Material for this task: Begin
(** C1: in every game state that satisfies the invariant of the data
    model, [snake_length] is the number of [SnakeNode] records met when
    following [next] links from the head reference to the tail
    reference, and the food cell [(food_x, food_y)] differs from the
    cell [(x, y)] of every node on that chain. *)
Theorem GameState_invariant_length_and_food (h : gmap Z SnakeNode) (g : GameState) :
  GameState_invariant h g = true ->
  (exists ns, snake h (head g) (tail g) ns) /\
  forall ns, snake h (head g) (tail g) ns ->
    snake_length g = Z.of_nat (List.length ns) /\
    forall n, n ∈ ns -> (x n, y n) <> (food_x g, food_y g).
Proof.
  unfold GameState_invariant.
  destruct (snake_nodes h (head g) (tail g)) as [ms |] eqn:Hms; [| discriminate].
  intros [Hlen Hfood]%andb_prop. apply snake_nodes_spec in Hms.
  split; [now exists ms |].
  intros ns Hns. rewrite (snake_deterministic _ _ _ _ _ Hns Hms).
  split.
  - now apply bool_decide_eq_true in Hlen.
  - intros n Hn%list_elem_of_In.
    rewrite forallb_forall in Hfood. specialize (Hfood n Hn).
    now apply negb_true_iff, bool_decide_eq_false in Hfood.
Qed.

Lemma GameState_invariant_length_and_food_witness :
  GameState_invariant initial_heap initial_state = true /\
  (exists ns, snake initial_heap (head initial_state) (tail initial_state) ns) /\
  forall ns, snake initial_heap (head initial_state) (tail initial_state) ns ->
    snake_length initial_state = Z.of_nat (List.length ns) /\
    forall n, n ∈ ns -> (x n, y n) <> (food_x initial_state, food_y initial_state).
Proof.
  split; [vm_compute; reflexivity |].
  apply (GameState_invariant_length_and_food initial_heap initial_state).
  vm_compute; reflexivity.
Defined.

(** The record type alone does not enforce the invariant: a state whose
    counter is off by one, or whose food lies on the snake, is a value
    of [GameState] all the same. *)
Lemma GameState_invariant_not_by_type :
  GameState_invariant initial_heap
    {| state := STATE_PLAYING; score := 0; direction := DIR_RIGHT;
       speed := INITIAL_SPEED; paused := 0;
       head := 4096; tail := 4128; snake_length := 4;
       food_x := 60; food_y := 5;
       board := board initial_state |} = false /\
  GameState_invariant initial_heap
    {| state := STATE_PLAYING; score := 0; direction := DIR_RIGHT;
       speed := INITIAL_SPEED; paused := 0;
       head := 4096; tail := 4128; snake_length := 3;
       food_x := 39; food_y := 12;
       board := board initial_state |} = false.
Proof. split; vm_compute; reflexivity. Qed.

Lemma in_bounds_spec n :
  in_bounds n = true <-> 0 <= x n < 80 /\ 0 <= y n < 25.
Proof.
  unfold in_bounds, BOARD_WIDTH, BOARD_HEIGHT.
  rewrite !andb_true_iff, !Z.leb_le, !Z.ltb_lt. lia.
Qed.

(** Distinct positions of a duplicate-free list hold distinct values. *)
Lemma NoDup_cells_pairwise (ns : list SnakeNode) :
  NoDup (cell <$> ns) <->
  forall i j n m, i <> j -> ns !! i = Some n -> ns !! j = Some m ->
    (x n, y n) <> (x m, y m).
Proof.
  rewrite NoDup_alt. split.
  - intros Hnd i j n m Hij Hi Hj Heq. apply Hij.
    apply (Hnd i j (cell n)); rewrite list_lookup_fmap.
    + now rewrite Hi.
    + rewrite Hj. simpl. unfold cell. now rewrite Heq.
  - intros Hpw i j c Hi Hj. rewrite list_lookup_fmap in Hi, Hj.
    destruct (ns !! i) as [n |] eqn:Hn; [| discriminate].
    destruct (ns !! j) as [m |] eqn:Hm; [| discriminate].
    destruct (decide (i = j)) as [| Hij]; [assumption |].
    exfalso. apply (Hpw i j n m Hij Hn Hm).
    simpl in Hi, Hj. unfold cell in Hi, Hj. congruence.
Qed.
Material for this task: End
* **To do**: Which lines of the entries above contain the string "unfold"? Copy each one.

* **Finished task**:
  unfold GameState_invariant.
  unfold in_bounds, BOARD_WIDTH, BOARD_HEIGHT.
    + rewrite Hj. simpl. unfold cell. now rewrite Heq.
    simpl in Hi, Hj. unfold cell in Hi, Hj. congruence.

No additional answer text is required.